Longtemps, elle s'est demandé ce qu'elle faisait là. Longtemps, elle a douté de sa légitimité à revêtir ce maillot, à défendre ses vertus. Jusqu’à cette soirée de décembre 2009, dans un vestiaire de Chine, à la mi-temps d’un match à quitte ou double face aux Suédoises. L’équipe de France glisse dangereusement vers une élimination au premier tour du Mondial. Siraba et sa rage de vaincre ne peuvent en supporter l’idée. Celle qui s’était jusque-là rarement exprimée entre alors dans un état second. Sonne la révolte. Réveille les ardeurs de ses copines, qui finissent par l’emporter… et débouler jusqu’en finale. La petite du HBC Vallée d'Avre a beaucoup grandi ce soir-là. Elle est, depuis, un cadre du jeu tricolore. Un joyau indispensable. Une valeur sure, régulière dans la performance. Son destin est désormais tracé. Sa place dans le groupe définitivement pertinente. Qu'elle le veuille ou non. Qu'elle y croit ou pas.

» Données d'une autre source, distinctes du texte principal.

Definition register_node (value : Node) (d : MemoryData) : Op Uuid :=
  let existing := fst <$> List.find (λ e, bool_decide (e.2.(nd_name) = value.(nd_name)))
                            (iter d.(nodes)) in
  let id := default value.(nd_id) existing in
  let node := {|
    nd_id := id; nd_name := value.(nd_name); nd_available_vcpus := value.(nd_available_vcpus);
    nd_available_memory_bytes := value.(nd_available_memory_bytes);
    nd_available_disk_bytes := value.(nd_available_disk_bytes);
    nd_sandbox_count := value.(nd_sandbox_count); nd_healthy := value.(nd_healthy);
    nd_last_heartbeat := value.(nd_last_heartbeat) |} in
  (set_nodes (<[id := node]> d.(nodes)) d, Ok id).

Definition alive (now : Instant) (n : Node) : bool :=
  n.(nd_healthy) && (now - seconds NODE_HEARTBEAT_TTL_SECONDS <? n.(nd_last_heartbeat)).

Definition node_capacity_totals (now : Instant) (d : MemoryData) : Z * Z :=
  foldl (λ t n,
      if alive now n
      then (saturating_add u32_max t.1 n.(nd_available_vcpus),
            saturating_add u64_max t.2 n.(nd_available_memory_bytes))
      else t)
    (0, 0) (values d.(nodes)).

Definition list_nodes (now : Instant) (d : MemoryData) : list Node :=
  base.filter (λ n, alive now n = true) (values d.(nodes)).

Definition put_tenant (value : TenantRecord) (d : MemoryData)
    : MemoryData * result CoreError.t () :=
  commit d (
    bail_if bool_decide (is_Some (d.(tenants) !! value.(tn_id))) with CoreError.Conflict;
    Ok (set_tenants (<[value.(tn_id) := value]> d.(tenants)) d, ())).

(** ** Worker leases *)
Definition get_worker_lease (tenant id : Uuid) (d : MemoryData) : result CoreError.t WorkerLease :=
  let? lease := ok_or (d.(leases) !! id) CoreError.NotFound in
  bail_if negb (lease.(le_tenant_id) =? tenant)%N with CoreError.NotFound;
  Ok lease.

Definition active (tenant sandbox : Uuid) (l : WorkerLease) : bool :=
  (l.(le_tenant_id) =? tenant)%N && (l.(le_sandbox_id) =? sandbox)%N
  && bool_decide (l.(le_status) = "active"%string).

Definition get_active_worker_lease (now : Instant) (tenant sandbox : Uuid) (d : MemoryData)
    : result CoreError.t WorkerLease :=
  ok_or (List.find (λ l, active tenant sandbox l && (now <? l.(le_expires_at)))
           (values d.(leases))) CoreError.NotFound.

(** [now] is read for the expiry check, [now'] for the renewed record. *)
Definition renew_worker_lease (now now' : Instant) (tenant id : Uuid) (gen ttl_seconds : Z)
    (d : MemoryData) : MemoryData * result CoreError.t WorkerLease :=
  commit d (
    bail_if negb ((1 <=? ttl_seconds) && (ttl_seconds <=? 3600)) with CoreError.Conflict;
    let? lease := get_worker_lease tenant id d in
    bail_if lease.(le_expires_at) <=? now with CoreError.Conflict;
    bail_if negb (lease.(le_generation) =? gen)
            || negb (bool_decide (lease.(le_status) = "active"%string)) with CoreError.Conflict;
    let? next := ok_or (checked_add i64_max lease.(le_generation) 1) CoreError.Conflict in
    let lease := {|
      le_id := lease.(le_id); le_tenant_id := lease.(le_tenant_id);
      le_sandbox_id := lease.(le_sandbox_id); le_node_id := lease.(le_node_id);
      le_generation := next; le_status := lease.(le_status); le_reason := lease.(le_reason);
      le_expires_at := now' + seconds ttl_seconds; le_created_at := lease.(le_created_at);
      le_updated_at := now' |} in
    Ok (set_leases (<[id := lease]> d.(leases)) d, lease)).

End Lists.

Lemma commit_ok {E A} d (r : result E (MemoryData * A)) d' a :
  commit d r = (d', Ok a) → r = Ok (d', a).
Proof. destruct r as [[??]|]; naive_solver. Qed.

(** An invariant that the computation preserves when it succeeds is preserved by
    the operation. *)
Lemma commit_preserves {E A} (P : MemoryData → Prop) d (r : result E (MemoryData * A)) :
  P d → (∀ d' a, r = Ok (d', a) → P d') → P (commit d r).1.
Proof. destruct r as [[??]|]; naive_solver. Qed.

(** A field that the computation does not write is left alone by the operation. *)
Lemma commit_frame {E A B} (f : MemoryData → B) d (r : result E (MemoryData * A)) :
  (∀ d' a, r = Ok (d', a) → f d' = f d) → f (commit d r).1 = f d.
Proof. destruct r as [[??]|]; naive_solver. Qed.

Ltac frame_op :=
  apply commit_frame; let H := fresh "Hrun" in intros ? ? H; cbv zeta in H; ok_inv H;
  repeat (simplify_eq/=; case_match); simplify_eq/=; done.

(** ** Walking the pages of a listing *)

(** A reader that asks for the next page until there is none. *)
Fixpoint walk {T} (fetch : option PageCursor → list T * option PageCursor) (fuel : nat)
    (after : option PageCursor) : option (list T) :=
  match fuel with
  | O => None
  | S fuel =>
      let '(shown, next) := fetch after in
      match next with
      | None => Some shown
      | Some c => app shown <$> walk fetch fuel (Some c)
      end
  end.

Section Walk.
Context {T : Type} (key : T → Instant * Uuid) (keep : T → bool) (limit : Z).

Lemma key_leb_total a b : key_leb a b = true ∨ key_leb b a = true.
Proof.
  unfold key_leb. rewrite !orb_true_iff, !andb_true_iff, !Z.ltb_lt, !Z.eqb_eq, !N.leb_le. lia.
Qed.

Lemma key_leb_trans a b c : key_leb a b = true → key_leb b c = true → key_leb a c = true.
Proof.
  unfold key_leb. rewrite !orb_true_iff, !andb_true_iff, !Z.ltb_lt, !Z.eqb_eq, !N.leb_le. lia.
Qed.

Lemma key_leb_antisym a b : key_leb a b = true → key_leb b a = true → a = b.
Proof.
  unfold key_leb. rewrite !orb_true_iff, !andb_true_iff, !Z.ltb_lt, !Z.eqb_eq, !N.leb_le.
  destruct a, b; simpl. intros. f_equal; lia.
Qed.

Lemma key_ltb_leb a b : key_ltb a b = true ↔ key_leb a b = true ∧ a ≠ b.
Proof.
  unfold key_leb, key_ltb.
  rewrite !orb_true_iff, !andb_true_iff, !Z.ltb_lt, !Z.eqb_eq, !N.leb_le, !N.ltb_lt.
  destruct a as [x y], b as [z w]; simpl. split.
  - intros Hlt. split; [lia|]. intros [= -> ->]. lia.
  - intros [Hle Hne]. destruct (Z.eq_dec x z) as [->|]; [|lia].
    right. split; [done|]. destruct (N.eq_dec y w) as [->|]; [done|lia].
Qed.

Let leb := newest_first key.

Lemma newest_total x y : leb x y = true ∨ leb y x = true.
Proof. apply key_leb_total. Qed.

Lemma newest_trans x y z : leb x y = true → leb y z = true → leb x z = true.
Proof. unfold leb, newest_first. intros ??. by eapply key_leb_trans. Qed.
#[local] Hint Resolve newest_total newest_trans : order.

Lemma sorted_filter (P : T → Prop) `{∀ x, base.Decision (P x)} l :
  StronglySorted (λ x y, leb x y = true) l →
  StronglySorted (λ x y, leb x y = true) (base.filter P l).
Proof.
  induction 1 as [|x l Hl IH Hx]; [constructor|]. rewrite filter_cons.
  case_decide; [|done]. constructor; [done|]. rewrite Forall_forall in Hx |- *.
  intros y [_ Hy]%list_elem_of_filter. by apply Hx.
Qed.

Lemma sort_filter (P : T → Prop) `{∀ x, base.Decision (P x)} l :
  NoDup (key <$> l) →
  sort_by leb (base.filter P l) = base.filter P (sort_by leb l).
Proof.
  intros Hnd. rewrite (sort_by_unique leb newest_total newest_trans
    (base.filter P l) (base.filter P (sort_by leb l))).
  - apply sort_by_idem.
    apply sorted_filter, sort_by_sorted; eauto with order.
  - intros x y Hx Hy ??. apply list_elem_of_filter in Hx as [_ Hx], Hy as [_ Hy].
    eapply NoDup_fmap_elem; [exact Hnd|done|done|]. by apply key_leb_antisym.
  - by rewrite sort_by_perm.
Qed.

Let cursor (x : T) : PageCursor := {| cur_created_at := (key x).1; cur_id := (key x).2 |}.

Lemma before_cursor x y : before key (Some (cursor x)) y = key_ltb (key y) (key x).
Proof. unfold before, cursor. simpl. by destruct (key x). Qed.

(** The rows below a row of a listing are the rows after it. *)
Lemma filter_below pre x suf :
  StronglySorted (λ x y, leb x y = true) (pre ++ x :: suf) → NoDup (key <$> pre ++ x :: suf) →
  base.filter (λ y, before key (Some (cursor x)) y = true) (pre ++ x :: suf) = suf.
Proof.
  intros Hs Hnd. rewrite fmap_app, fmap_cons, NoDup_app, NoDup_cons in Hnd.
  destruct Hnd as (_ & Hpre & Hx & _). apply StronglySorted_app in Hs as (Hle & _ & Hs).
  apply StronglySorted_inv in Hs as [_ Hsuf]. rewrite Forall_forall in Hsuf.
  rewrite filter_app, filter_cons, (filter_none _ pre), (filter_all _ suf).
  - rewrite decide_False; [done|]. rewrite before_cursor, key_ltb_leb. tauto.
  - intros y Hy. rewrite before_cursor, key_ltb_leb. split; [by apply Hsuf|].
    intros Heq. apply Hx. rewrite <-Heq. by apply list_elem_of_fmap_2.
  - intros y Hy. rewrite before_cursor, key_ltb_leb. intros [Hyx Hne].
    apply Hne, key_leb_antisym; [done|]. apply (Hle y x); [done|left].
Qed.

Context (rows : list T) (Hnd : NoDup (key <$> rows)).

Let all := sort_by leb (base.filter (λ x, keep x = true) rows).

Lemma all_sorted : StronglySorted (λ x y, leb x y = true) all.
Proof. apply sort_by_sorted; eauto with order. Qed.

Lemma all_NoDup : NoDup (key <$> all).
Proof.
  unfold all. rewrite sort_by_perm. eapply sublist_NoDup; [exact Hnd|].
  apply fmap_sublist, sublist_filter.
Qed.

La belle de Saint-Lubin des Joncherets n'est plus cette gamine torturée, insouciante et rêveuse, cette apprentie insatiable qui n'envisageait le salut qu'au travers d'un engagement sans faille ni fard. Il suffit de l’observer quelques secondes pour voir à quel point elle est épanouie. Le fruit d’un parcours qui l’a emmenée de Dreux à Toulon Saint-Cyr, en passant par Mérignac et Issy-les-Moulineaux. Sous le soleil varois, où elle est devenue championne de France en 2010 et a remporté la Coupe de France en 2011 puis en 2012, elle est à nouveau couvée par Thierry Vincent, son accompagnateur des années girondines. Elle y est très à son aise, dans la vie comme sur le parquet. Toujours aussi athlétique, déterminée, appliquée. Comme en équipe de France, où elle partage son temps de jeu avec Paule Baudouin sur le coin gauche du rectangle. Les deux forment une paire capable de toutes les extravagances. Un duo expérimenté, puisque fidèle au poste depuis la médaille de bronze glanée à l’Euro 2006.

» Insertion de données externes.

(* ===== verification/Watchdog.v ===== *)
(** * Watchdog: the independent observer of one guest

    [crates/aiec-guard/src/watchdog.rs]: the configuration and its limits, the check of an
    authoritative journal page ([validate_event_page]), the watchdog's state and one
    observation ([observe]), the check of an incident ([validate_incident]) and the escaping
    of the report.

    [now] and every observation are arguments.  A [BTreeMap] keyed by rule is a [gmap] read in
    key order ([in_order]).  The entropy of a label is an argument ([Entropy]): Rust leaves
    the precision of [f64::log2] unspecified. *)

From Stdlib Require Import Ascii.
From stdpp Require Import pretty.
From S2P Require Import Prelude Policy Boundary L7 Text Render Enforcement.
From S2P Require Import Lifecycle Events Store.

Definition MAX_RULES : Z := 16.
Definition MAX_REFERENCES : Z := 16.

(** ** Configuration *)
Record WatchdogConfig := {
  poll_interval_ms : Z; request_timeout_ms : Z; heartbeat_ttl_ms : Z; observation_max_age_ms : Z; window_seconds : Z;
  denied_threshold : Z; nxdomain_threshold : Z; suspicious_dns_threshold : Z; credential_misuse_threshold : Z;
  model_requests_threshold : Z; model_bytes_threshold : Z; large_request_bytes : Z; long_dns_name_bytes : Z;
  entropy_min_label_bytes : Z; entropy_bits_milli : Z; expected_domains : list string }.

Definition default_config : WatchdogConfig := {|
  poll_interval_ms := 1000; request_timeout_ms := 2000; heartbeat_ttl_ms := 10000; observation_max_age_ms := 3000;
  window_seconds := 60; denied_threshold := 5; nxdomain_threshold := 5; suspicious_dns_threshold := 3;
  credential_misuse_threshold := 1; model_requests_threshold := 120; model_bytes_threshold := 16 * 1024 * 1024;
  large_request_bytes := 1024 * 1024; long_dns_name_bytes := 180; entropy_min_label_bytes := 24;
  entropy_bits_milli := 4000; expected_domains := [] |}.

Definition within (lo hi v : Z) : bool := (lo <=? v) && (v <=? hi).

Definition valid_domain (d : string) : bool :=
  negb (is_empty d) && (slen d <=? 253)
  && forallb (λ l,
       negb (bool_decide (l = [])) && (count l <=? 63)
       && negb (bool_decide (head l = Some "-"%char)) && negb (bool_decide (last l = Some "-"%char))
       && forallb (λ b, in_range 97 122 b || is_ascii_digit b || is_char "-" b) l)
     (split_on dot (chars d)).

Definition validate_config (c : WatchdogConfig) : result GuardError.t () :=
  let thresholds := [c.(denied_threshold); c.(nxdomain_threshold); c.(suspicious_dns_threshold);
                     c.(credential_misuse_threshold); c.(model_requests_threshold); c.(model_bytes_threshold);
                     c.(large_request_bytes)] in
  bail_if negb (within 100 30000 c.(poll_interval_ms))
          || negb (within 100 10000 c.(request_timeout_ms))
          || negb (within 1000 60000 c.(heartbeat_ttl_ms))
          || (c.(heartbeat_ttl_ms) <=? c.(poll_interval_ms) + 2 * c.(request_timeout_ms))
          || negb (within 100 30000 c.(observation_max_age_ms))
          || negb (within 1 3600 c.(window_seconds))
          || existsb (λ n, (n =? 0) || (1000000000000 <? n)) thresholds
          || negb (within 32 253 c.(long_dns_name_bytes))
          || negb (within 8 63 c.(entropy_min_label_bytes))
          || negb (within 1000 6000 c.(entropy_bits_milli))
          || (1024 <? count c.(expected_domains))
          || existsb (λ d, negb (valid_domain d)) c.(expected_domains)
    with GuardError.Policy;
  Ok ().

Siraba Dembélé est une princesse au charme indéfinissable, une panthère capable de se faire oublier dans son espace réduit avant de bondir. Capable d'attendrir, puis de griffer. On la voit régulièrement venir bomber le torse sur la base arrière, flairer le moindre intervalle, s'y engouffrer avec majesté. Elle sait aussi donner dans la rigueur, à l’autre bout du terrain : impossible de la surprendre en duel, d'oser imaginer la blouser, d'envisager de tromper sa vigilance. Elle se bonifie avec le temps, sans doute parce que la nature lui a donné un pouvoir de détachement suffisant, lui permettant d'appréhender les événements sans sombrer dans l'amertume ni le découragement. Après trois délicieuses saisons à Toulon Saint-Cyr, elle a choisi - comme une évidence - d'aller goûter à autre chose. Et c'est au Danemark, à Randers, que "Sira" a posé ses valises. Avec son nouveau maillot, elle s'est qualifiée pour le tour principal de la Ligue des Champions et n'a pas déçu les attentes placées en elle par son nouveau club. Elle sait les bienfaits de la stabilité, les vertus du travail. Ne confond jamais orgueil et assurance. Elle avance avec aisance et audace, avec juste cette pointe d'insolence qui dessine les grands destins. Le sien se conjugue au futur et au pluriel. A l'étranger et en équipe de France.